No Brasil, o acesso a tratamentos pelo Sistema Único de Saúde (SUS) tem evoluído. "A última atualização foi em 2024, com a incorporação da cladribina, terapia de reconstituição imune oral", explica a neurologista Ana Claudia Piccolo, coordenadora do Departamento Científico de Neuroimunologia (DCNI) da Academia Brasileira de Neurologia (ABN).

É fundamental ressaltar que a esclerose múltipla demanda acompanhamento médico e multidisciplinar contínuo, além do apoio emocional da família e de amigos, para que os pacientes possam enfrentar os desafios do diagnóstico e seguir em frente.

Tratamento em primeira linha e seus benefícios

Um estudo apresentado em abril, durante o Congresso Anual 2024 da Academia Americana de Neurologia, evidenciou dados clínicos preliminares da medicação ofatumumabe a longo prazo e destacou o uso em primeira linha. Ou seja, eram pacientes recém-diagnosticados (até três anos após o diagnóstico inicial) com formas recorrentes de esclerose múltipla e que nunca haviam recebido nenhum tratamento, em comparação com pacientes previamente tratados com outros medicamentos e que mudaram para ofatumumabe. 

O estudo analisou diversos parâmetros para verificar os benefícios a longo prazo de ofatumumabe em primeira linha comparado com início tardio, acompanhados por até seis anos.

O grupo que iniciou o tratamento com ofatumumabe, logo após o diagnóstico, teve 44% menos recaídas agudas na comparação com o grupo de início tardio do medicamento, além de redução de 96,4% de
lesões no cérebro e na medula espinhal nos protocolos de ressonância magnética em
comparação ao grupo de início tardio.

Também nesse acompanhamento, houve uma redução de 24,5% da piora da incapacidade confirmada em três meses, ao considerar uma escala que avalia principalmente a capacidade de locomoção/progressão da doença, que também reduziu a chance do mesmo desfecho em 21,6% quando mensurado em seis
meses, comparado ao grupo de início tardio. 

Vitamina D na esclerose múltipla: funciona?

Nos últimos anos, a vitamina D tem sido alvo de estudos em razão de sua possível ação imunomoduladora (capacidade de modificar ou regular o sistema imunológico, sem necessariamente destruí-lo ou suprimi-lo completamente) na esclerose múltipla.

Pesquisas observacionais indicam que níveis baixos de vitamina D podem estar associados a maior risco de surtos e progressão da incapacidade. Além disso, dados epidemiológicos sugerem que a menor exposição solar em algumas regiões está ligada a maior prevalência da doença.

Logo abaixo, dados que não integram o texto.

(** One iteration: a piece of the output, and the format from there on. *)
Lemma piece_spec m sp format fmt args out : string_at m sp format fmt -> fmt <> [] -> renders m sp fmt args out ->
  exists data m' n args' out', printf_piece sp m format args = Ret (data, m', format + Z.of_nat n, args') /\
    out = data ++ out' /\ (0 < n <= length fmt)%nat /\ string_at m' sp (format + Z.of_nat n) (drop n fmt) /\
    renders m' sp (drop n fmt) args' out' /\ unchanged sp m m'.
Proof.
  intros (C & D & L) Hne R. assert (U0 : unchanged sp m m) by now intros a. unfold printf_piece.
  assert (S0 : forall n, (n <= length fmt)%nat -> string_at m sp (format + Z.of_nat n) (drop n fmt)).
  { intros n Hn. split; [apply cstr_drop; assumption|]. rewrite length_drop. unfold disjoint in *. lia. }
  assert (Int : forall radix c a args fmt2 out2, 2 <= radix <= 36 -> fmt = 37 :: c :: fmt2 -> renders m sp fmt2 args out2 ->
    exists data m' n args' out', int_piece sp m (format + 2) (a :: args) radix = Ret (data, m', format + Z.of_nat n, args') /\
    int_text a radix ++ out2 = data ++ out' /\ (0 < n <= length fmt)%nat /\ string_at m' sp (format + Z.of_nat n) (drop n fmt) /\
    renders m' sp (drop n fmt) args' out' /\ unchanged sp m m').
  { intros radix c a args2 fmt2 out2 Hr -> R2. unfold int_piece. cbn [va_arg]. rewrite bind_ret.
    rewrite intlen_spec, bind_ret by assumption. pose proof (int_text_length a radix) as Ht. set (str := sp - (Z.of_nat (length (int_text a radix)) + 1)).
    cbv zeta. destruct (itoa_ret m a str radix Hr) as (m' & E & Ct & F). rewrite E, bind_ret, (peek_bytes _ _ _ (cs_bytes _ _ _ Ct)).
    assert (F2 : unchanged sp m m') by (intros x Hx; apply F; unfold elsewhere, str in *; lia).
    exists (int_text a radix), m', 2%nat, args2, out2. split_and!; [reflexivity|reflexivity|lia|cbn; lia| | |exact F2].
    - destruct (S0 2%nat) as (C2 & D2 & L2); [cbn; lia|]. split_and!; auto. eapply cstr_frame; [exact C2|].
      intros x Hx. apply F2. unfold disjoint in D2. unfold elsewhere. lia.
    - eapply renders_frame; eassumption. }
  destruct R as [|b fmt args out Hb R|fmt args out R|fmt a args out R|fmt args out R|fmt p s args out Hp Hs R
    |fmt c radix a args out Hc R|fmt args Ho]; [congruence|..].
  - destruct (literal_piece m sp format b fmt args out C L R) as (out' & E & -> & R').
    apply cstr_cons in C as (_ & Eb & _). rewrite Eb. replace (b =? 37) with false by lia. cbn [negb orb]. cbv zeta.
    destruct E as [E Ep]. rewrite E, bind_ret, Ep. pose proof (run_length fmt).
    exists (b :: run fmt), m, (S (length (run fmt))), args, out'.
    split_and!; [reflexivity|reflexivity|lia|cbn [length]; lia|apply S0; cbn [length]; lia|exact R'|exact U0].
  - apply cstr_cons in C as (_ & E0 & C). assert (L' : Z.of_nat (length (37 :: fmt)) < 2 ^ 31) by (cbn [length] in *; lia).
    destruct (literal_piece m sp (format + 1) 37 fmt args out C L' R) as (out' & E & -> & R').
    apply cstr_cons in C as (_ & E1 & _). rewrite E0, E1. cbn [Z.eqb Pos.eqb negb orb]. cbv zeta.
    destruct E as [E Ep]. rewrite E, bind_ret, Ep. pose proof (run_length fmt).
    exists (37 :: run fmt), m, (S (S (length (run fmt)))), args, out'. cbn [length] in *.
    split_and!; [do 3 f_equal; lia|reflexivity|lia|lia|apply S0; cbn [length]; lia|exact R'|exact U0].
  - apply cstr_cons in C as (_ & E0 & C). apply cstr_cons in C as (_ & E1 & _). rewrite E0, E1. cbn.
    exists [u8 a], m, 2%nat, args, out. split_and!; [reflexivity|reflexivity|lia|cbn; lia|apply S0; cbn; lia|exact R|exact U0].
  - apply cstr_cons in C as (_ & E0 & C). apply cstr_cons in C as (_ & E1 & _). rewrite E0, E1. cbn.
    exists null_text, m, 2%nat, args, out. split_and!; [reflexivity|reflexivity|lia|cbn; lia|apply S0; cbn; lia|exact R|exact U0].
  - apply cstr_cons in C as (_ & E0 & C). apply cstr_cons in C as (_ & E1 & _). rewrite E0, E1. cbn [Z.eqb Pos.eqb negb orb va_arg].
    cbv zeta. rewrite bind_ret. replace (p =? 0) with false by lia. destruct Hs as (Cs & Ds & Ls).
    rewrite (strlen_spec _ _ _ Cs), bind_ret, (peek_bytes _ _ _ (cs_bytes _ _ _ Cs)) by lia.
    exists s, m, 2%nat, args, out. split_and!; [reflexivity|reflexivity|lia|cbn; lia|apply S0; cbn; lia|exact R|exact U0].
  - apply cstr_cons in C as (_ & E0 & C). apply cstr_cons in C as (_ & E1 & _). rewrite E0, E1.
    assert (Hr : 2 <= radix <= 36) by (rewrite !elem_of_cons in Hc; destruct Hc as [[= -> ->]|[[= -> ->]|[[= -> ->]|Hc%elem_of_nil]]]; lia || contradiction).
    specialize (Int radix c a args fmt out Hr eq_refl R). rewrite !elem_of_cons in Hc.
    destruct Hc as [[= -> ->]|[[= -> ->]|[[= -> ->]|Hc%elem_of_nil]]]; [exact Int..|contradiction].
  - pose proof C as C0. apply cstr_cons in C as (_ & E0 & C). rewrite E0.
    assert (E1 : load8 m (format + 1) ∉ [37; 99; 115; 98; 100; 120]).
    { destruct fmt as [|c fmt]; [apply cstr_nil in C; rewrite C; rewrite !elem_of_cons, elem_of_nil; lia|].
      apply cstr_cons in C as (_ & E1 & _). rewrite E1. eauto. }
    rewrite !elem_of_cons, elem_of_nil in E1. repeat match goal with |- context [load8 m (format + 1) =? ?c] => replace (load8 m (format + 1) =? c) with false by lia end.
    cbn [Z.eqb Pos.eqb negb orb]. cbv zeta.
    rewrite (strlen_spec _ _ _ C0), bind_ret, (peek_bytes _ _ _ (cs_bytes _ _ _ C0)) by (cbn [length] in *; lia).
    exists (37 :: fmt), m, (length (37 :: fmt)), args, []. rewrite drop_all.
    split_and!; [reflexivity|now rewrite app_nil_r|cbn [length]; lia|lia|rewrite <- (drop_all (37 :: fmt)); apply S0; lia|constructor|exact U0].
Qed.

Contudo, não há consenso definitivo sobre a dose ideal de suplementação, nem evidências de que a vitamina D, isoladamente, seja capaz de modificar o curso clínico da esclerose múltipla.

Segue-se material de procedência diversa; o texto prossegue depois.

(** The root directory, once the heap is there.  [root] is where fs->root_node
    lies. *)
Definition ramfs_init (st : state H) (fs root : Z) : outcome (FS_ERR * state H) :=
  '(datanode_chain, st) ← ramfs_allocate_datanodes st 1 true;
  if datanode_chain =? 0 then Ret (ERR_FS_NOT_ENOUGH_SPACE, st)
  else
    let '(root_ramnode, st) := create_new_node st [47] FS_NODE_TYPE_DIRECTORY 0 datanode_chain in
    if root_ramnode =? 0 then Ret (ERR_FS_NOT_ENOUGH_SPACE, st)
    else
      n ← get_node st root;
      Ret (ERR_FS_SUCCESS, put_node root (FsNode [47] fs 0 0 0 FS_NODE_TYPE_DIRECTORY (mount_target n) (creation_milisecond n)
        (creation_timestamp n) (modified_timestamp n) (accessed_timestamp n) (size n) 69420 1 root_ramnode (node_sem n)
        (space_available n)) st).
End ramfs.

(** ** The bytes of a chain *)

Definition dn_bytes (d : datanode) : list Z := peek_data d 0 RAMFS_DATANODE_SIZE.

(** [chain_to last m ps bytes]: the datanodes [ps] are linked in this order, the
    last one to [last], and hold [bytes]; a [chain] is linked to nothing. *)
Fixpoint chain_to (last : Z) (m : gmap Z datanode) (ps : list Z) (bytes : list Z) : Prop :=
  match ps with
  | [] => bytes = []
  | p :: ps' => p <> 0 /\ exists d rest, m !! p = Some d /\ next d = default last (head ps') /\
      bytes = dn_bytes d ++ rest /\ chain_to last m ps' rest
  end.
Abbreviation chain := (chain_to 0).

Lemma peek_data_length d off n : length (peek_data d off n) = Z.to_nat n.
Proof. unfold peek_data. now rewrite length_map, length_seqZ. Qed.

Lemma peek_data_sub d off n : 0 <= off -> off + n <= RAMFS_DATANODE_SIZE ->
  peek_data d off n = take (Z.to_nat n) (drop (Z.to_nat off) (dn_bytes d)).
Proof.
  intros Ho Hn. unfold dn_bytes. apply list_eq_same_length with (Z.to_nat n); [|apply peek_data_length|].
  { rewrite length_take, length_drop, peek_data_length. lia. }
  intros i x y Hi Hx Hy. rewrite lookup_take, decide_True, lookup_drop in Hy by assumption. unfold peek_data in *.
  apply list_lookup_fmap_Some in Hx as (j & -> & Hj). apply list_lookup_fmap_Some in Hy as (k & -> & Hk).
  apply lookup_seqZ in Hj as [-> _]. apply lookup_seqZ in Hk as [-> _]. f_equal. lia.
Qed.

Lemma dn_bytes_length d : length (dn_bytes d) = 512%nat.
Proof. apply peek_data_length. Qed.

Lemma chain_length last m ps bytes : chain_to last m ps bytes -> Z.of_nat (length bytes) = RAMFS_DATANODE_SIZE * Z.of_nat (length ps).
Proof.
  revert bytes. induction ps as [|p ps IH]; intros bytes C; cbn [chain_to] in C; [now subst|].
  destruct C as (_ & d & rest & _ & _ & -> & C). rewrite length_app, dn_bytes_length. specialize (IH _ C).
  unfold RAMFS_DATANODE_SIZE in *. cbn [length]. lia.
Qed.

Lemma chain_head m p ps bytes : chain m (p :: ps) bytes -> exists d rest, m !! p = Some d /\ p <> 0 /\
  next d = default 0 (head ps) /\ bytes = dn_bytes d ++ rest /\ chain m ps rest /\ ((next d =? 0) = match ps with [] => true | _ => false end).
Proof.
  intros (Hp & d & rest & Ed & En & Eb & C). exists d, rest. split_and!; auto. rewrite En.
  destruct ps as [|q ps]; [reflexivity|]. destruct C as (Hq & _). cbn. lia.
Qed.

Lemma dn_chain_ext last m m' ps bytes : (forall p, p ∈ ps -> m' !! p = m !! p) -> chain_to last m ps bytes -> chain_to last m' ps bytes.
Proof.
  revert bytes. induction ps as [|p ps IH]; intros bytes E C; cbn [chain_to] in *; [assumption|].
  destruct C as (Hp & d & rest & Ed & En & Eb & C). split; [assumption|]. exists d, rest.
  rewrite E by now left. split_and!; auto. apply IH; [|assumption]. intros q Hq. apply E. now right.
Qed.

Lemma chain_app last m ps qs bytes : chain_to last m (ps ++ qs) bytes <->
  exists b1 b2, bytes = b1 ++ b2 /\ chain_to (default last (head qs)) m ps b1 /\ chain_to last m qs b2.
Proof.
  revert bytes. induction ps as [|p ps IH]; intros bytes; cbn [app chain_to].
  - split; [intros C; exists [], bytes; auto|]. intros (b1 & b2 & -> & -> & C). exact C.
  - split.
    + intros (Hp & d & rest & Ed & En & -> & C). apply IH in C as (b1 & b2 & -> & C1 & C2).
      exists (dn_bytes d ++ b1), b2. rewrite app_assoc. split_and!; auto. exists d, b1. split_and!; auto.
      rewrite En. now destruct ps, qs.
    + intros (b1 & b2 & -> & (Hp & d & rest & Ed & En & -> & C1) & C2). split; [assumption|].
      exists d, (rest ++ b2). rewrite app_assoc. split_and!; auto; [|apply IH; eauto].
      rewrite En. now destruct ps, qs.
Qed.

Lemma chain_one last m p bytes : chain_to last m [p] bytes <->
  p <> 0 /\ exists d, m !! p = Some d /\ next d = last /\ bytes = dn_bytes d.
Proof.
  cbn. split.
  - intros (Hp & d & rest & Ed & En & -> & ->). rewrite app_nil_r. eauto.
  - intros (Hp & d & Ed & En & ->). split; [assumption|]. exists d, []. rewrite app_nil_r. auto.
Qed.

(** ** Reading a chain *)

Section reading.
Context {H : Type} `{Allocator H}.
Variable st : state H.

Abbreviation reads := (read_step st).

(** The datanode a position of a chain is kept with: the one that holds the byte
    before it, or the first. *)
Definition datanode_index (position : Z) : nat := Z.to_nat ((position - 1) / RAMFS_DATANODE_SIZE).

Lemma read_loop ps : forall p bytes size buffer, chain (datanodes st) (p :: ps) bytes -> 0 <= size < 2 ^ 32 ->
  exists q, loop reads (S (length ps)) (p, size, buffer) =
    Ret (if size <=? Z.of_nat (length bytes) then ERR_FS_SUCCESS else ERR_FS_EOF, q, buffer ++ take (Z.to_nat size) bytes) /\
    (p :: ps) !! datanode_index (Z.min size (Z.of_nat (length bytes))) = Some q.
Proof.
  unfold datanode_index. induction ps as [|p' ps IH]; intros p bytes size buffer C Hs;
    destruct (chain_head _ _ _ _ C) as (d & rest & Ed & _ & En & -> & Cr & Ez); rewrite loop_S; unfold read_step at 2;
    unfold get_dn; rewrite Ed; cbn [of_option]; rewrite bind_ret; cbv zeta; unfold RAMFS_DATANODE_SIZE in *;
    rewrite length_app, dn_bytes_length.
  - cbn in Cr. subst rest. rewrite app_nil_r, Ez. cbn [length]. destruct (Z.ltb_spec size 512) as [Hlt|Hge].
    + rewrite Z.sub_diag. change (u32 0 =? 0) with true. rewrite bind_ret. cbv iota.
      replace (size <=? _) with true by lia. exists p. split; [|].
      { do 2 f_equal. rewrite peek_data_sub by (unfold RAMFS_DATANODE_SIZE; lia). reflexivity. }
      replace (Z.to_nat _) with 0%nat; [reflexivity|]. Z.to_euclidean_division_equations; lia.
    + rewrite u32_small by lia. change (peek_data d 0 512) with (dn_bytes d).
      destruct (Z.eqb_spec (size - 512) 0) as [Hz|Hz]; rewrite bind_ret; cbv iota.
      * replace (size <=? _) with true by lia. exists p. replace size with 512 by lia.
        rewrite take_ge by (rewrite dn_bytes_length; lia). split; reflexivity.
      * replace (size <=? _) with false by lia. exists p. split.
        -- now rewrite take_ge by (rewrite dn_bytes_length; lia).
        -- replace (Z.to_nat _) with 0%nat; [reflexivity|]. Z.to_euclidean_division_equations; lia.
  - rewrite Ez. destruct (Z.ltb_spec size 512) as [Hlt|Hge].
    + rewrite Z.sub_diag. change (u32 0 =? 0) with true. rewrite bind_ret. cbv iota.
      replace (size <=? _) with true by lia. exists p. split; [|].
      { do 2 f_equal. rewrite peek_data_sub by (unfold RAMFS_DATANODE_SIZE; lia). rewrite take_app_le by (rewrite dn_bytes_length; lia). reflexivity. }
      replace (Z.to_nat _) with 0%nat; [reflexivity|]. Z.to_euclidean_division_equations; lia.
    + rewrite u32_small by lia. change (peek_data d 0 512) with (dn_bytes d).
      destruct (Z.eqb_spec (size - 512) 0) as [Hz|Hz]; rewrite bind_ret; cbv iota.
      * replace (size <=? _) with true by lia. exists p. replace size with 512 by lia. split.
        -- rewrite take_app_le, take_ge by (rewrite dn_bytes_length; lia). reflexivity.
        -- replace (Z.min _ _) with 512 by lia. reflexivity.
      * replace (next d) with p' by (rewrite En; reflexivity).
        destruct (IH p' rest (size - 512) (buffer ++ dn_bytes d) Cr ltac:(lia)) as (q & E1 & Hq).
        exists q. cbn [length]. rewrite E1. split.
        -- replace (size - 512 <=? _) with (size <=? Z.of_nat (512 + length rest)) by lia. rewrite <- app_assoc. replace (Z.to_nat size) with (512 + Z.to_nat (size - 512))%nat by lia.
           rewrite <- (dn_bytes_length d), take_app_add. reflexivity.
        -- replace (Z.to_nat ((Z.min size _ - 1) / 512)) with (S (Z.to_nat ((Z.min (size - 512) (Z.of_nat (length rest)) - 1) / 512))).
           { exact Hq. }
           assert (0 < Z.of_nat (length rest)) by (pose proof (chain_length _ _ _ _ Cr) as L; unfold RAMFS_DATANODE_SIZE in L; cbn [length] in L; lia).
           Z.to_euclidean_division_equations; lia.
Qed.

"O ponto central não é a vitamina D em si, mas a condução adequada do paciente dentro de um plano terapêutico individualizado. A suplementação pode ser útil em casos de deficiência comprovada, mas deve sempre ser prescrita e monitorada por um especialista, sem deixar de considerar riscos potenciais de toxicidade por hipercalcemia (excesso de cálcio no sangue) em uso indiscriminado", explica o neurologista Marcílio Oliveira Filho.

Assim, a vitamina D deve ser considerada como aliada ao tratamento, mas nunca substitutiva das terapias modificadoras da doença, que permanecem essencial.

Mercado de trabalho

Pesquisas apontam que 40% dos pacientes estão fora do mercado de trabalho, com uma média de 128 dias de afastamento por ano.

O tratamento da esclerose múltipla busca reduzir a atividade inflamatória e a frequência dos surtos, o que diminui o acúmulo de incapacidades ao longo da vida.

A neurologista Livia Dutra, vice-coordenadora do Departamento Científico de Neuroimunologia (DCNI) da Academia Brasileira de Neurologia (ABN), reforça a importância da empatia no ambiente de trabalho e social. "Pausas, flexibilidade de horário e empatia transformam a jornada de quem convive com a doença."